问题

在生产环境中,突然发现RabbitMQ中的某条队列的数据没有被消费掉,而是一直停留在那里,并到好几个小时了,消息一直在Unacknowledged中.查看Tomcat的日志,也没有发现报异常,只是日志的log一直停留在那里,没有任何滚动。

查找原因

然后到生产环境,执行jstack -l TOMCAT_PID > /tmp/TOMCAT_PID.stack.log想找出此时的进程内的线程栈结构。发现又报如下错误:

jstack error attaching to core file can't attach to the core file

这个问题,可以参考我的另一篇blog: 使用Java监控工具出现 Can’t attach to the process

然后找到对应的队列,所在的listener调用的方法,然后在/tmp/TOMCAT_PID.stack.log文件里搜索到相关的栈内容.比如我的:

"SimpleAsyncTaskExecutor-1" prio=10 tid=0x00007f5984cca000 nid=0x399 runnable [0x00007f59c1cae000]
   java.lang.Thread.State: RUNNABLE
        at java.net.SocketInputStream.socketRead0(Native Method)
        at java.net.SocketInputStream.read(SocketInputStream.java:150)
        at java.net.SocketInputStream.read(SocketInputStream.java:121)
        at sun.security.ssl.InputRecord.readFully(InputRecord.java:312)
        at sun.security.ssl.InputRecord.readV3Record(InputRecord.java:424)
        at sun.security.ssl.InputRecord.read(InputRecord.java:379)
        at sun.security.ssl.SSLSocketImpl.readRecord(SSLSocketImpl.java:927)
        - locked <0x0000000784e3e858> (a java.lang.Object)
        at sun.security.ssl.SSLSocketImpl.readDataRecord(SSLSocketImpl.java:884)
        at sun.security.ssl.AppInputStream.read(AppInputStream.java:102)
        - locked <0x0000000784e3d9f0> (a sun.security.ssl.AppInputStream)
        at okio.Okio$2.read(Okio.java:136)
        at okio.AsyncTimeout$2.read(AsyncTimeout.java:211)
        at okio.RealBufferedSource.read(RealBufferedSource.java:50)
        at com.squareup.okhttp.internal.http.HttpConnection$FixedLengthSource.read(HttpConnection.java:457)
        at okio.RealBufferedSource.exhausted(RealBufferedSource.java:60)
        at okio.InflaterSource.refill(InflaterSource.java:96)
        at okio.InflaterSource.read(InflaterSource.java:62)
        at okio.GzipSource.read(GzipSource.java:80)
        at okio.Buffer.writeAll(Buffer.java:574)
        at okio.RealBufferedSource.readByteArray(RealBufferedSource.java:87)
        at com.squareup.okhttp.ResponseBody.bytes(ResponseBody.java:56)
        at com.squareup.okhttp.ResponseBody.string(ResponseBody.java:82)
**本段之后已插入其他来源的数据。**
(** * Finance-tracker backend: ledger, budget and report handlers

    A shallow embedding of the request handlers of the finance tracker
    (routes/transfers.js, the budgets router, routes/reports.js and the
    receipt routes) over a list-based model of the relational store,
    followed by the middleware, the transaction helper, the user model and
    the transaction routes.

    Conventions used throughout:
    - a JavaScript number that holds a finite value is an exact rational
      ([Q]); rounding of IEEE doubles is not modelled.  Where the source
      divides by a value that can be zero the result type [jsnum] adds
      [Infinity] and [NaN];
    - identifiers are integers ([Z]): the requests carry them as JSON
      numbers, so [===] between two of them is equality of integers; the
      express-validator rules ([isInt], [isFloat], ...) run before the
      handlers and are represented by the list of errors that
      [validationResult(req)] returns;
    - a table is the list of its rows, in storage order;
    - a date is the number of its day ([Z]), so that [BETWEEN] and
      [new Date(a) <= new Date(b)] are integer comparisons. *)

From Stdlib Require Import ZArith QArith Qabs Lqa Lia List String Bool Permutation Sorted.
From Stdlib Require Import Ascii.
Import ListNotations.
Local Open Scope Z_scope.

(* ================================================================== *)
(** ** Numbers *)

Definition Qltb (x y : Q) : bool := negb (Qle_bool y x).

Definition Qgtb (x y : Q) : bool := Qltb y x.

(** The result of a JavaScript division: a finite value, an infinity or
    [NaN]. *)
Inductive jsnum : Type :=
| Fin (q : Q)
| PosInfinity
| NegInfinity
| NaN.

(** [x / y] on finite operands. *)
Definition js_div (x y : Q) : jsnum :=
  if Qeq_bool y 0 then
    (if Qeq_bool x 0 then NaN
     else if Qltb 0 x then PosInfinity else NegInfinity)
  else Fin (x / y).

(** [v * k] for a finite positive constant [k]. *)
Definition js_scale (v : jsnum) (k : Q) : jsnum :=
  match v with
  | Fin q => Fin (q * k)
  | other => other
  end.

Definition is_finite (v : jsnum) : bool :=
  match v with Fin _ => true | _ => false end.

Definition Qsum (l : list Q) : Q := fold_right Qplus 0%Q l.

(* ================================================================== *)
(** ** Row operations of the queries *)

(** [ORDER BY]: a stable insertion sort for the order [leb]. *)
Fixpoint insert_by {A : Type} (leb : A -> A -> bool) (a : A) (l : list A) : list A :=
  match l with
  | [] => [a]
  | b :: t => if leb a b then a :: b :: t else b :: insert_by leb a t
  end.

Definition order_by {A : Type} (leb : A -> A -> bool) (l : list A) : list A :=
  fold_right (insert_by leb) [] l.

(** [GROUP BY]: the rows that share a key, one group per key. *)
Fixpoint add_to_group {R K : Type} (eqb : K -> K -> bool) (k : K) (r : R)
    (groups : list (K * list R)) : list (K * list R) :=
  match groups with
  | [] => [(k, [r])]
  | (k', rs) :: rest =>
      if eqb k k' then (k', r :: rs) :: rest
      else (k', rs) :: add_to_group eqb k r rest
  end.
这条线程就是执行该listener的方法的,发现线程的状态一直是RUNNABLE,但是消息又一直没有进行确认,好几个小时了,一直是这样子,日志也没有见抛出什么异常.

然后,我到 OkHttp Github 提交了个issue,不过作者说那里只是一个bug以及feature的提交点,并不是作为question,建议我到stackoverflow.com提问下.

然后我就没有然后了。不过作者回复的挺快.

研究源码

查看com.squareup.okhttp.OkHttpClient的源码. 可以看到有6个(包括get,set)与timeout相关的设置.他们的单位都是毫秒.

setConnectTimeout
getConnectTimeout

setReadTimeout
getReadTimeout

setWriteTimeout
getWriteTimeout

然后,打印其默认值:

    private static final OkHttpClient ok = new OkHttpClient();

    @Test
    public void okinof() {
        System.out.println("connect timeout ->" + ok.getConnectTimeout());
        System.out.println("read timeout ->" + ok.getReadTimeout());
        System.out.println("write timeout ->" + ok.getWriteTimeout());
    }

结果如下:

connect timeout ->0
read timeout ->0
write timeout ->0

再看其源码的Java Doc说明:

  /**
   * Sets the default write timeout for new connections. A value of 0 means no timeout.
   */

如果值为0,就意味着没有超时时间,就一直等待.而默认值就是0.

因为在看到jstack时,它的线程状态为RUNABLE,而不是WAITING,所以排除死锁的情况.而且它一直是停留在

 private static Source source(final InputStream in, final Timeout timeout) {
    if (in == null) throw new IllegalArgumentException("in == null");
    if (timeout == null) throw new IllegalArgumentException("timeout == null");

    return new Source() {
      @Override public long read(Buffer sink, long byteCount) throws IOException {
        if (byteCount < 0) throw new IllegalArgumentException("byteCount < 0: " + byteCount);
        timeout.throwIfReached();
        Segment tail = sink.writableSegment(1);
        int maxToCopy = (int) Math.min(byteCount, Segment.SIZE - tail.limit);
        int bytesRead = in.read(tail.data, tail.limit, maxToCopy); //停留在这里
        if (bytesRead == -1) return -1;
        tail.limit += bytesRead;
        sink.size += bytesRead;
        return bytesRead;
      }

      @Override public void close() throws IOException {
        in.close();
      }

      @Override public Timeout timeout() {
        return timeout;
      }

      @Override public String toString() {
        return "source(" + in + ")";
      }
    };
  }

所以,它应该是在读取数据流的时候,一直在等待,又因为没有设置超时时间,所以是无限等待.

解决

    private final static OkHttpClient client = new OkHttpClient();

    static {
        //设置超时时时间,因为默认情况下是无限.
        client.setReadTimeout(5, TimeUnit.MINUTES);
        client.setWriteTimeout(5, TimeUnit.MINUTES);
        client.setConnectTimeout(1, TimeUnit.MINUTES);
    }

超时时间,要根据具体的逻辑情况来决定。

参考资料

  1. Okhttp Set timeout

  2. Okhttp connection

  3. OkhttpClient

  4. set connection timeout with okhttp